Fieldwork can include very diverse activities, such as:

  • surveying
  • sample collecting
  • scuba diving
  • archaeological digs
  • social survey interviews


The following represents departmental policy and guidance for fieldwork activities. It provides an outline of the necessary steps to be taken for the safe management of all fieldwork activities, both within the UK and abroad.  Careful planning and risk assessment represents the key starting point of any fieldwork activity to ensure appropriate measures are taken to reduce risk to a low and acceptable level.

The policy and guidance is based on the document 'Guidance on Safety in Fieldwork' published by The University Safety and Health Association, (USHA, 2005). Consideration has also been given to British Standard, BS 8848, 'A Specification for adventurous activities, expeditions, visits and fieldwork outside the UK'.

Summary of key requirements

  • Prepare a risk assessmentand control risk by ensuring that:
    • a suitable number of supervisors is always present
    • supervisors are competent under the circumstances likely to be encountered and have adequate first aid training
    • all fieldworkers are adequately prepared (e.g. clothing, footwear, training)
    • suitable lines of communication are available
    • accidents (and dangerous occurrences) are reported and investigated
  • No fieldwork should be carried out until the member of staff who is supervising the fieldwork has considered all significant hazards and identified appropriate safety precautions to reduce risk to an acceptable level.
  • Plan for reasonably foreseeable emergencies (contingency planning), bearing in mind the likely hazards of the environment and the type of work undertaken e.g.:
    • provision of adequate emergency equipment (e.g. first aid kits, bivouac tents)
    • correct treatment of any casualties and equipment e.g. decontamination
    • means of summoning aid - emergency service details
    • evacuation procedures
    • liaison with police and emergency services
    • possible need to communicate in a foreign language
  • All fieldwork participants must be given a safety briefing before the trip. This should include adequate instruction and information on the likely, foreseeable hazards associated with the field trip and the safe working practices that need to be followed - including arrangements for emergency situations.


Head of Department

The Head of Department (HoD) has overall responsibility for health and safety in the Department. The need to ensure a risk assessment is made for fieldwork is delegated to the Fieldwork Organiser / Supervisor.

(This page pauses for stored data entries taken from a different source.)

Lemma rr_effect_AAAA octets nm cl ttl slot :
  length octets = 16%nat ->
  rr_effect {| rr_name := nm; rr_type := 28; rr_class := cl; rr_ttl := ttl;
               rr_data := octets |} slot =
  (add_address (ipv6_display octets) octets AF_INET6 slot, Ok tt).
Proof.
  intros Hl. unfold rr_effect, lift, bind. cbn -[ipv6_display]. by rewrite !Hl.
Qed.

Lemma rr_effect_other r slot :
  rr_type r <> 1 -> rr_type r <> 28 -> rr_effect r slot = (slot, Ok tt).
Proof.
  intros H1 H28. unfold rr_effect, lift, bind, RecordType_try_from.
  rewrite (proj2 (Z.eqb_neq _ _)) by done.
  destruct (rr_type r =? 5); [done|]. by rewrite (proj2 (Z.eqb_neq _ _)).
Qed.

Lemma RecordType_try_from_total v : exists t, RecordType_try_from v = Ok t.
Proof. unfold RecordType_try_from. repeat case_match; eauto. Qed.

(** ** One iteration *)

(** The record body at offset [o]: its type selects what is done with the
    [rdlength] bytes after the fixed part. *)
Definition rr_at (p : list byte) (o : nat) : prog DnsResponse DnsParseError nat :=
  if (length p <? o + 10)%nat then throw UnexpectedEndOfPayload
  else
    let rdlength := Z.to_nat (be_Z (read (o + 8) 2 p)) in
    if (length p <? o + 10 + rdlength)%nat then throw UnexpectedEndOfPayload
    else
      let! t := lift (RecordType_try_from (be_Z (read o 2 p))) in
      do! parse_rr_data t rdlength (read (o + 10) rdlength p) in
      ret (o + 10 + rdlength)%nat.

Section Rdata.
Context (p : list byte).
Hypothesis Hsize : Z.of_nat (length p) <= isize_max.

Lemma skip_name_drop_bound off o :
  skip_name (drop off p) = Ok o -> (1 <= o)%nat /\ (off + o <= length p)%nat.
Proof.
  intros H. apply skip_name_inv in H as (w & rest & Hd & Hw & ->); [|len_lia].
  apply wire_name_length in Hw. apply (f_equal length) in Hd.
  rewrite length_drop, length_app in Hd. lia.
Qed.

(** An iteration that starts at [off] skips the name there, but then reads
    the body at the name's length from the start of the section. *)
Lemma rdata_unfold n off slot :
  (off < length p)%nat ->
  parse_rdata_loop (S n) p off slot =
  (let! o := lift (skip_name (drop off p)) in
   let! next := rr_at p o in
   parse_rdata_loop n p next) slot.
Proof.
  intros Hoff. cbn [parse_rdata_loop]. rewrite (proj2 (Nat.leb_gt _ _)) by lia.
  lift_step. rewrite !bind_lift.
  destruct (skip_name (drop off p)) as [o|e|f] eqn:Hskip; [|done..].
  apply skip_name_drop_bound in Hskip as Ho.
  unfold rr_at, RR_FIXED_HDR_LEN. lift_step.
  destruct (Nat.ltb_spec (length p) (o + 10)) as [|Hfix]; [done|].
  rewrite bind_lift, u16_at_read by lia.
  destruct (RecordType_try_from_total (be_Z (read o 2 p))) as [t Ht].
  rewrite bind_lift, Ht. lift_step. rewrite bind_lift, u16_at_read by lia.
  pose proof (be_Z_2_range (read (o + 8) 2 p) ltac:(apply length_read; lia)) as Hrdl.
  set (rdl := Z.to_nat (be_Z (read (o + 8) 2 p))) in *.
  lift_step. lift_step. cbv zeta.
  destruct (Nat.ltb_spec (length p) (o + 10 + rdl)) as [|Hend]; [done|].
  lift_step. replace (o + 10 + rdl - (o + 10))%nat with rdl by lia.
  rewrite !bind_assoc, bind_lift. cbv beta iota. rewrite bind_assoc.
  unfold bind. fold (read (o + 10) rdl p).
  destruct (parse_rr_data _ _ _ _) as [slot' [[]|e|f]]; [|done..].
  unfold lift, ret. by autorewrite with rust.
Qed.
End Rdata.
(** C9: on an event whose payload length fits the payload array, parsing
    neither panics nor loops.  It either succeeds with a response that carries
    the event's addresses, ports and time, whose announced family is backed by
    the bytes of at least one address, and whose texts are bounded and ASCII; or it
    fails with an error that names an unsupported family or a malformed
    message, never with [FormatError]. *)
Theorem parse_dns_into_total ev slot :
  arrays_ok ev -> 0 <= payload_len ev <= 512 ->
  runs (parse_dns_into ev) slot (fun r _ => response_ok ev r)
    (fun _ e => message_error e \/ exists af, af <> AF_INET /\ af <> AF_INET6 /\
                                               e = UnsupportedAddressFamily af).
Proof. apply parse_dns_into_runs. Qed.

(** C35: the parser panics exactly when both addresses have a supported family
    and the announced payload length exceeds the 512-byte array: the length
    is used as a slice bound without a check. *)
Theorem parse_dns_into_panics_iff ev slot :
  arrays_ok ev -> 0 <= payload_len ev ->
  (exists slot' f, parse_dns_into ev slot = (slot', Fault f)) <->
  family_ok (ev_src_ip ev) /\ family_ok (ev_dst_ip ev) /\ 512 < payload_len ev.
Proof.
  intros Harr Hlen. pose proof Harr as (Hs & Hd & Hp). split.
  - intros (slot' & f & Hf).
    destruct (Z.le_gt_cases (payload_len ev) 512) as [Hle|Hgt].
    { pose proof (parse_dns_into_runs ev slot Harr (conj Hlen Hle)) as H.
      unfold runs in H. by rewrite Hf in H. }
    revert Hf. unfold parse_dns_into. rewrite bind_modify.
    destruct (family_ok_dec (ev_src_ip ev)) as [Hfs|Hfs].
    2:{ unfold bind, zoom. by rewrite parse_ip_unsupported by done. }
    destruct (family_ok_dec (ev_dst_ip ev)) as [Hfd|Hfd]; [done|].
    unfold bind, zoom. by rewrite parse_ip_ok, parse_ip_unsupported by done.
  - intros (Hfs & Hfd & Hgt). unfold MAX_DNS_PAYLOAD_SIZE in Hp.
    exists (head_response ev), SliceIndex. unfold parse_dns_into.
    rewrite bind_modify, reset_slot_default.
    unfold bind at 1, zoom at 1. rewrite parse_ip_ok by done. cbv beta iota.
    unfold bind at 1, zoom at 1. rewrite parse_ip_ok by done. cbv beta iota.
    rewrite !bind_modify. change (set_timestamp_ns _ _) with (head_response ev). cbv zeta.
    change DnsHdr_LEN with 12%nat. rewrite (proj2 (Nat.ltb_ge _ _)) by lia.
    rewrite bind_lift. unfold slice_to. by rewrite (proj2 (Nat.leb_gt _ _)) by lia.
Qed.

(** ** What the result depends on *)

(** Two events that agree on everything the program is meant to look at: they
    may differ in padding and in the payload bytes after the message. *)
Definition same_event (ev ev' : RawDnsEvent) : Prop :=
  bytes (ev_src_ip ev) = bytes (ev_src_ip ev') /\
  family (ev_src_ip ev) = family (ev_src_ip ev') /\
  bytes (ev_dst_ip ev) = bytes (ev_dst_ip ev') /\
  family (ev_dst_ip ev) = family (ev_dst_ip ev') /\
  ev_src_port ev = ev_src_port ev' /\ ev_dst_port ev = ev_dst_port ev' /\
  ev_timestamp_ns ev = ev_timestamp_ns ev' /\ payload_len ev = payload_len ev' /\
  ev_message ev = ev_message ev'.

Lemma parse_dns_into_bad_src ev slot :
  ~ family_ok (ev_src_ip ev) ->
  parse_dns_into ev slot =
  (DnsResponse_default, Err (UnsupportedAddressFamily (family (ev_src_ip ev)))).
Proof.
  intros Hf. unfold parse_dns_into. rewrite bind_modify, reset_slot_default.
  unfold bind, zoom. by rewrite parse_ip_unsupported.
Qed.
(* ===== verification/RingBuffer.v ===== *)
(** * The BPF ring buffer between kernel and daemon

    DNS_EVENTS_PIPE as both sides use it ([aya_ebpf::btf_maps::RingBuf] in the
    program, [aya::maps::RingBuf] in the daemon).  The buffer itself is kernel
    and library code, so it is an interface with the documented laws; [Fifo]
    is an implementation with the capacity the program declares. *)

From Stdlib Require Import Strings.Byte NArith ZArith Lia.
From stdpp Require Import base tactics numbers list.
From S2P Require Import Prelude Common.

Local Open Scope Z_scope.

(** The consumer's side. *)
Class RingReader (R : Type) := {
  (** [next()]: the oldest entry, when it is submitted *)
  rb_next : R -> option (list byte * R);
  (** the entries [next] hands out before it waits, oldest first *)
  rb_items : R -> list (list byte)
}.

Class RingReaderLaws (R : Type) `{!RingReader R} := {
  rb_next_some r e r' : rb_next r = Some (e, r') -> rb_items r = e :: rb_items r';
  rb_next_none r : rb_next r = None -> rb_items r = []
}.

(** The producer's side, as one run of the program sees it when no other run
    has an entry reserved; Cpus.v has the ring several runs share. *)
Class RingBuffer (R : Type) := {
  rb_reader :: RingReader R;
  (** [reserve(0)]: an entry of the event's size with unspecified bytes, or
      nothing when the buffer is full *)
  rb_reserve : R -> option (R * list byte);
  (** [submit(0)] of the reserved entry *)
  rb_submit : list byte -> R -> R
}.

Class RingBufferLaws (R : Type) `{!RingBuffer R} := {
  rb_reader_laws :: RingReaderLaws R;
  rb_reserve_spec r r' e :
    rb_reserve r = Some (r', e) -> rb_items r' = rb_items r /\ length e = EVENT_SIZE;
  rb_submit_spec e r : rb_items (rb_submit e r) = rb_items r ++ [e]
}.

(** [RingBuf<RawDnsEvent, 67108864, 0>]; the kernel puts a header of 8 bytes
    in front of every entry. *)
Definition DNS_EVENTS_PIPE_BYTES : Z := 67108864.
Definition RING_HEADER_BYTES : Z := 8.

Record Fifo := { fifo_items : list (list byte); fifo_fill : byte }.

Definition fifo_room (r : Fifo) : bool :=
  (Z.of_nat (length (fifo_items r)) + 1) * (Z.of_nat EVENT_SIZE + RING_HEADER_BYTES)
    <=? DNS_EVENTS_PIPE_BYTES.

#[export] Instance fifo_ring : RingBuffer Fifo :=
  {| rb_reader :=
       {| rb_next r := match fifo_items r with
                       | [] => None
                       | e :: es => Some (e, {| fifo_items := es; fifo_fill := fifo_fill r |})
                       end;
          rb_items := fifo_items |};
     rb_reserve r := if fifo_room r then Some (r, replicate EVENT_SIZE (fifo_fill r)) else None;
     rb_submit e r := {| fifo_items := fifo_items r ++ [e]; fifo_fill := fifo_fill r |} |}.

#[export] Instance fifo_ring_laws : RingBufferLaws Fifo.
Proof.
  split; [split|..]; cbn [rb_reserve rb_submit rb_next rb_items rb_reader fifo_ring].
  - intros [[|e' es] b] e r'; [done|]. cbn. by intros [= <- <-].
  - by intros [[|e' es] b].
  - intros r r' e. case_match; [|done]. generalize EVENT_SIZE as n. intros n. intros [= <- <-]. split; [done|].
    apply length_replicate.
  - done.
Qed.
Lemma fill_event_ok ctx po src dst sport dport ts stale :
  ctx_ok ctx -> ip_ok src -> ip_ok dst -> length stale = EVENT_SIZE ->
  Z.of_nat po <= isize_max - 1024 ->
  fill_event ctx po src dst sport dport ts stale =
  (filled stale src dst sport dport (drop po (packet ctx)) ts, Ok tt).
Proof.
  intros Hctx Hs Hd Hlen Hpo. change EVENT_SIZE with 576%nat in Hlen.
  pose proof (length_encode_ip _ Hs). pose proof (length_encode_ip _ Hd).
  unfold fill_event, filled.
  change (field_offset RawDnsEvent_layout "src_ip") with 0%nat.
  change (field_offset RawDnsEvent_layout "dst_ip") with 24%nat.
  change (field_offset RawDnsEvent_layout "src_port") with 48%nat.
  change (field_offset RawDnsEvent_layout "dst_port") with 50%nat.
  change (field_offset RawDnsEvent_layout "payload_len") with 54%nat.
  change (field_offset RawDnsEvent_layout "timestamp_ns") with 56%nat.
  do 2 (erewrite bind_run by (apply write_to_ok; [done|puts_lia])).
  do 2 (erewrite bind_run by (apply store_ok; puts_lia)).
  erewrite bind_run
    by (apply copy_loop_ok; try done; unfold MAX_DNS_PAYLOAD_SIZE; puts_lia).
  rewrite Nat.add_0_r, Z.add_0_l.
  pose proof (length_take (drop po (packet ctx)) MAX_DNS_PAYLOAD_SIZE) as Hm.
  unfold MAX_DNS_PAYLOAD_SIZE at 2 in Hm.
  erewrite bind_run by (apply store_ok; puts_lia).
  apply store_ok. puts_lia.
Qed.

Lemma length_filled stale src dst sport dport body ts :
  ip_ok src -> ip_ok dst -> length stale = EVENT_SIZE ->
  length (filled stale src dst sport dport body ts) = EVENT_SIZE.
Proof.
  intros Hs Hd Hl. change EVENT_SIZE with 576%nat in *. unfold filled.
  pose proof (length_encode_ip _ Hs). pose proof (length_encode_ip _ Hd).
  pose proof (length_take body MAX_DNS_PAYLOAD_SIZE).
  unfold MAX_DNS_PAYLOAD_SIZE in *. puts_lia.
Qed.

(** Read one field through the stores of [fill_event]. *)
Ltac read_fill :=
  repeat first
    [ rewrite read_put_same by puts_lia
    | rewrite read_put_before by puts_lia
    | rewrite read_put_after by puts_lia ].

Lemma decode_filled stale src dst sport dport body ts :
  ip_ok src -> ip_ok dst -> length stale = EVENT_SIZE ->
  0 <= sport < 2 ^ 16 -> 0 <= dport < 2 ^ 16 -> 0 <= ts < 2 ^ 64 ->
  decode_event (filled stale src dst sport dport body ts) =
  captured stale src dst sport dport body ts.
Proof.
  intros Hs Hd Hl Hsp Hdp Hts. change EVENT_SIZE with 576%nat in *.
  pose proof (length_encode_ip _ Hs). pose proof (length_encode_ip _ Hd).
  unfold decode_event, filled, captured. rewrite !ev_field_offsets. simpl find_offset.
  unfold MAX_DNS_PAYLOAD_SIZE.
  pose proof (length_take body 512) as Hm. set (msg := take 512 body) in *.
  f_equal; read_fill.
  - exact (decode_encode_ip _ Hs).
  - exact (decode_encode_ip _ Hd).
  - apply le_Z_le_bytes_small. exact Hsp.
  - apply le_Z_le_bytes_small. exact Hdp.
  - reflexivity.
  - apply le_Z_le_bytes_small. change (256 ^ Z.of_nat 2) with (2 ^ 16). lia.
  - apply le_Z_le_bytes_small. exact Hts.
  - rewrite read_put_front by puts_lia. by read_fill.
Qed.

Lemma captured_ok stale src dst sport dport body ts :
  ip_ok src -> ip_ok dst -> length stale = EVENT_SIZE ->
  0 <= sport < 2 ^ 16 -> 0 <= dport < 2 ^ 16 -> 0 <= ts < 2 ^ 64 ->
  event_ok (captured stale src dst sport dport body ts).
Proof.
  intros Hs Hd Hl Hsp Hdp Hts. change EVENT_SIZE with 576%nat in Hl.
  pose proof (length_take body 512) as Hm.
  unfold event_ok, captured, MAX_DNS_PAYLOAD_SIZE.
  cbn [ev_src_ip ev_dst_ip ev_src_port ev_dst_port ev_pad payload_len ev_timestamp_ns payload].
  split_and!; try done; try lia.
  1-2: pose proof (le_Z_range (read 52 2 stale)) as Hr; rewrite length_read in Hr by lia;
    change (256 ^ Z.of_nat 2) with (2 ^ 16) in Hr; lia.
  rewrite length_app, length_drop, length_read by lia. lia.
Qed.

(** The daemon's view of the captured message is the start of the body. *)
Lemma captured_message stale src dst sport dport body ts :
  take (Z.to_nat (payload_len (captured stale src dst sport dport body ts)))
    (payload (captured stale src dst sport dport body ts)) = take MAX_DNS_PAYLOAD_SIZE body.
Proof. cbn [payload_len payload captured]. by rewrite Nat2Z.id, take_app_length. Qed.

(** ** Abstract specification *)

(** A DNS response found in a packet. *)
Record Datagram := {
  dg_src : RawIpAddr;
  dg_dst : RawIpAddr;
  dg_src_port : Z;
  dg_dst_port : Z;
  dg_body : list byte
}.

Section Spec.
Context `{!NetworkTypes}.

(** Addresses and offset of the UDP header, for a UDP packet over IP. *)
Definition udp_part (p : list byte) : option (RawIpAddr * RawIpAddr * nat) :=
  if (length p <? 14)%nat then None else
  match ether_type (read 0 14 p) with
  | Some EtherIpv4 =>
      if (length p <? 34)%nat then None else
      let h := read 14 20 p in
      match ipv4_proto h with
      | Some ProtoUdp =>
          if (ipv4_ihl h <? 20)%nat || (60 <? ipv4_ihl h)%nat then None
          else Some ({| bytes := ipv4_src_addr h ++ replicate 12 x00; family := AF_INET; ip_pad := 0 |},
                     {| bytes := ipv4_dst_addr h ++ replicate 12 x00; family := AF_INET; ip_pad := 0 |},
                     14 + ipv4_ihl h)%nat
      | _ => None
      end
  | Some EtherIpv6 =>
      if (length p <? 54)%nat then None else
      let h := read 14 40 p in
      match ipv6_next_hdr h with
      | Some ProtoUdp => Some (from_ipv6 (ipv6_src_addr h), from_ipv6 (ipv6_dst_addr h), 54)%nat
      | _ => None
      end
  | _ => None
  end.

(** The datagram from the DNS port, when it has a body. *)
Definition udp_datagram (p : list byte) (src dst : RawIpAddr) (off : nat) : option Datagram :=
  if (length p <? off + 8)%nat then None else
  let h := read off 8 p in
  if negb (udp_src_port h =? DNS_PORT) then None else
  if (length p =? off + 8)%nat then None
  else Some {| dg_src := src; dg_dst := dst; dg_src_port := udp_src_port h;
               dg_dst_port := udp_dst_port h; dg_body := drop (off + 8) p |}.

Definition dns_datagram (p : list byte) : option Datagram :=
  match udp_part p with
  | Some (src, dst, off) => udp_datagram p src dst off
  | None => None
  end.

Definition event_of (stale : list byte) (d : Datagram) (ts : Z) : RawDnsEvent :=
  captured stale (dg_src d) (dg_dst d) (dg_src_port d) (dg_dst_port d) (dg_body d) ts.

Definition entry_of (stale : list byte) (d : Datagram) (ts : Z) : list byte :=
  filled stale (dg_src d) (dg_dst d) (dg_src_port d) (dg_dst_port d) (dg_body d) ts.

(** What the classifier does to the ring for a datagram it recognised. *)
Definition capture {R} `{!RingBuffer R} (od : option Datagram) (ts : Z) (ring : R) : R :=
  match od with
  | None => ring
  | Some d => match rb_reserve ring with
              | None => ring
              | Some (ring, stale) => rb_submit (entry_of stale d ts) ring
              end
  end.
End Spec.

(** ** The program implements the specification *)

Section Refinement.
Context `{!NetworkTypes} `{!NetworkTypesLaws} (TC_ACT_OK : Z).
Context (ctx : TcContext) (Hctx : ctx_ok ctx).
Local Notation p := (packet ctx).

(** Loading a header of [n] bytes behind its bounds check. *)
Lemma header_step {S A} off n (k : list byte -> prog S unit A) s :
  Z.of_nat off + Z.of_nat n <= 1024 ->
  bind (lift (ptr_at ctx off n)) (fun q => bind (lift (deref ctx q n)) k) s =
  (if (length p <? off + n)%nat then (s, Err tt) else k (read off n p) s).
Proof.
  intros Hn. rewrite bind_lift, ptr_at_eq by (done || (unfold isize_max; lia)).
  destruct (Nat.ltb_spec (length p) (off + n)) as [|Hl]; [done|].
  by rewrite bind_lift, deref_ok.
Qed.

Section Emission.
Context {S : Type} (k : emission S) (act : Datagram -> S -> S) (s : S).
(** A packet adds at most its own response to those on their way. *)
Lemma packet_moves s ctx ts :
  ctx_ok ctx -> 0 <= ts < 2 ^ 64 -> parts_ok s ->
  let ring := sys_ring (sys_packet ctx ts s) in
  Forall entry_ok (rb_items ring) /\
  exists ys, ys `sublist_of` option_list (packet_response (ctx, ts)) /\
    omap (fun e => parsed (decode_event e)) (rb_items ring) =
      omap (fun e => parsed (decode_event e)) (rb_items (sys_ring s)) ++ ys.
Proof.
  intros Hctx Hts (He & _). unfold sys_packet, with_ring. cbn [sys_ring].
  rewrite dns_tc_capture by done. cbn [fst]. unfold capture.
  assert (Hskip : exists ys, ys `sublist_of` option_list (packet_response (ctx, ts)) /\
    omap (fun e => parsed (decode_event e)) (rb_items (sys_ring s)) =
      omap (fun e => parsed (decode_event e)) (rb_items (sys_ring s)) ++ ys).
  { exists []. rewrite app_nil_r. split; [apply sublist_nil_l|done]. }
  destruct (dns_datagram (packet ctx)) as [d|] eqn:Hd; [|by split].
  destruct (rb_reserve (sys_ring s)) as [[ring stale]|] eqn:Hr; [|by split].
  clear Hskip. apply rb_reserve_spec in Hr as [Hi Hl].
  destruct (datagram_entry ctx ts d Hd Hts stale Hl) as [Hok Hpar]. rewrite rb_submit_spec, Hi.
  split; [by apply Forall_app_2, Forall_singleton|].
  exists (option_list (packet_response (ctx, ts))). split; [done|].
  rewrite omap_app. f_equal. cbn [omap list_omap]. rewrite Hpar.
  by destruct (packet_response (ctx, ts)).
Qed.

Lemma responses_snoc pkts pkt :
  responses (pkts ++ [pkt]) = responses pkts ++ option_list (packet_response pkt).
Proof.
  unfold responses. rewrite omap_app. cbn [omap list_omap]. by destruct (packet_response pkt).
Qed.

Lemma packet_preserves base pkts s ctx ts :
  ctx_ok ctx -> 0 <= ts < 2 ^ 64 -> sys_inv base pkts s ->
  sys_inv base (pkts ++ [(ctx, ts)]) (sys_packet ctx ts s).
Proof.
  intros Hctx Hts Hinv. pose proof Hinv as (Hok & _).
  destruct (packet_moves s ctx ts Hctx Hts Hok) as (He & ys & Hys & Hitems).
  by apply (sys_inv_ring _ pkts _ s _ ys (option_list (packet_response (ctx, ts))));
    try done; apply responses_snoc.
Qed.

Lemma packet_steady panics pkts s ctx ts :
  ctx_ok ctx -> 0 <= ts < 2 ^ 64 -> steady panics pkts s ->
  steady panics (pkts ++ [(ctx, ts)]) (sys_packet ctx ts s).
Proof.
  intros Hctx Hts (Hok & Hp & Hw & Hsub).
  destruct (packet_moves s ctx ts Hctx Hts Hok) as (He & ys & Hys & Hitems).
  split_and!; [by split; [|apply Hok]|done..|].
  rewrite responses_snoc. unfold in_flight in *. rewrite Hitems, !app_assoc in *.
  by apply sublist_app.
Qed.

(** What the start of the writer thread panics with. *)
Definition open_panics (open : option F) : list fault :=
  match open with Some _ => [] | None => [UnwrapNone] end.

Lemma spawn_steady ring (obs : O) (open : option F) :
  rb_items ring = [] ->
  steady (open_panics open) [] (spawn_tasks (Q1 := Q1) (Q2 := Q2) ring obs open).
Proof.
  intros Hr. destruct (tb_channel_spec (Q := Q1) CHANNEL_CAPACITY) as (I1 & C1 & _).
  destruct (tb_channel_spec (Q := Q2) CHANNEL_CAPACITY) as (I2 & C2 & _).
  destruct (tb_dropped (Q := Q2) (tb_channel CHANNEL_CAPACITY)) as (_ & C3 & I3).
  rewrite I2 in I3. apply sublist_nil_r in I3. rewrite C2 in C3.
  unfold steady, parts_ok, in_flight, within, spawn_tasks. destruct open as [f|];
    cbn [writer_start sys_ring sys_raw sys_parser sys_writer sys_results sys_panics dns_tx with_tx];
    rewrite Hr, I1, C1, ?I2, ?C2, ?I3, ?C3; split_and!; try (by constructor); try (simpl; lia); [|done].
  intros w [= <-]. unfold task_ok, buffered. cbn [writer bw_buf]. simpl. lia.
Qed.

Lemma exec_steady ring obs open pkts s :
  rb_items ring = [] -> exec (spawn_tasks ring obs open) pkts s ->
  steady (open_panics open) pkts s.
Proof.
  intros Hr Hx. induction Hx as [|pkts s ctx ts _ IH Hctx Hts|pkts s s' _ IH Hstep].
  - by apply spawn_steady.
  - by apply packet_steady.
  - by eapply step_steady.
Qed.

(** With the log opened the writer's state is there. *)
Lemma exec_writer ring obs f pkts s :
  rb_items ring = [] -> exec (spawn_tasks ring obs (Some f)) pkts s ->
  exists w, sys_writer s = Some w /\ task_ok w.
Proof.
  intros Hr Hx. induction Hx as [|pkts s ctx ts _ IH _ _|pkts s s' Hx IH Hstep]; [|exact IH|].
  - eexists. split; [done|]. unfold task_ok, buffered. cbn [writer bw_buf]. simpl. lia.
  - destruct (exec_steady _ _ _ _ _ Hr Hx) as (Hok & _). destruct IH as (w & Hw & Htask).
    destruct Hstep as [Hs|Hs|Hs].
    + destruct (reader_preserves _ _ Hok Hs) as (_ & (-> & _) & _). by exists w.
    + destruct (parse_preserves _ _ Hok Hs) as (_ & (-> & _) & _). by exists w.
    + destruct (write_moves _ _ _ Hok Hw Htask Hs) as (_ & _ & _ & w' & _ & Hw' & Htask' & _).
      by exists w'.
Qed.

Lemma exec_inv ring obs f base pkts (s : sys) :
  start_ok ring f base -> exec (spawn_tasks ring obs (Some f)) pkts s -> sys_inv base pkts s.
Proof.
  intros Hs Hx. induction Hx as [|pkts s ctx ts _ IH Hctx Hts|pkts s s' _ IH Hstep].
  - by apply spawn_inv.
  - by apply packet_preserves.
  - by eapply step_preserves.
Qed.
(** ** One packet through a quiet system *)

(** Every task is waiting, nothing is queued and every channel is open. *)
Definition quiet (s : sys) : Prop :=
  rb_items (sys_ring s) = [] /\ tb_items (sys_raw s) = [] /\
  tb_items (dns_tx (sys_parser s)) = [] /\
  tb_closed (sys_raw s) = false /\ tb_closed (dns_tx (sys_parser s)) = false /\
  reader_up s = true /\ parser_up s = true /\ writer_up s = true.

Lemma rb_one (ring : R) e :
  rb_items ring = [e] -> exists ring', rb_next ring = Some (e, ring') /\ rb_items ring' = [].
Proof.
  intros Hi. destruct (rb_next ring) as [[e' ring']|] eqn:Hn.
  - apply rb_next_some in Hn. rewrite Hi in Hn. injection Hn as <- Hn. by exists ring'.
  - apply rb_next_none in Hn. congruence.
Qed.

Lemma tb_one {T Q} `{!ThingBuf T Q} `{!ThingBufLaws T Q} (q : Q) x :
  tb_items q = [x] ->
  exists q', tb_recv_ref q = Some (x, q') /\ tb_items q' = [] /\ tb_closed q' = tb_closed q.
Proof.
  intros Hi. destruct (tb_recv_ref q) as [[x' q']|] eqn:Hn.
  - apply tb_recv_some in Hn as (Hn & _ & Hc). rewrite Hi in Hn. injection Hn as <- Hn.
    by exists q'.
  - apply tb_recv_none in Hn. congruence.
Qed.

Lemma tb_send_one {T Q} `{!ThingBuf T Q} `{!ThingBufLaws T Q} (q : Q) (x : T) :
  tb_items q = [] -> tb_closed q = false -> tb_capacity q = CHANNEL_CAPACITY ->
  exists stale send, tb_try_send_ref q = Slot stale send /\
    tb_items (send x) = [x] /\ tb_closed (send x) = false.
Proof.
  intros Hi Hc Hcap. destruct (open_slot q) as (stale & send & Hs); [done| |].
  - rewrite Hi, Hcap. apply Nat.lt_0_succ.
  - exists stale, send. split; [done|]. apply (tb_slot _ _ _ x) in Hs as (_ & _ & Hi' & _ & Hc').
    by rewrite Hi' , Hi.
Qed.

Fieldwork organisers (Supervisors)

Although the HoD has overall responsibility for health and safety in the department, specific responsibilities are delegated to other appropriate individuals.  For fieldwork, it is the responsibility of the fieldwork organiser to ensure that a risk assessment of the fieldwork activity is prepared, and a 'safe system of work' established (i.e. the identification and application of appropriate safe fieldwork practices).

Departmental Safety Advisor

The Departmental Safety Advisor (DSA) is responsible for providing practical help and advice for fieldwork activities.


The fieldworker is responsible for ensuring or not endangering your own safety, that of your colleagues and that of members of the public; behaviour which endangers your own health or safety or that of others may result in prosecution, irrespective of whether such conduct violates specific guide-lines.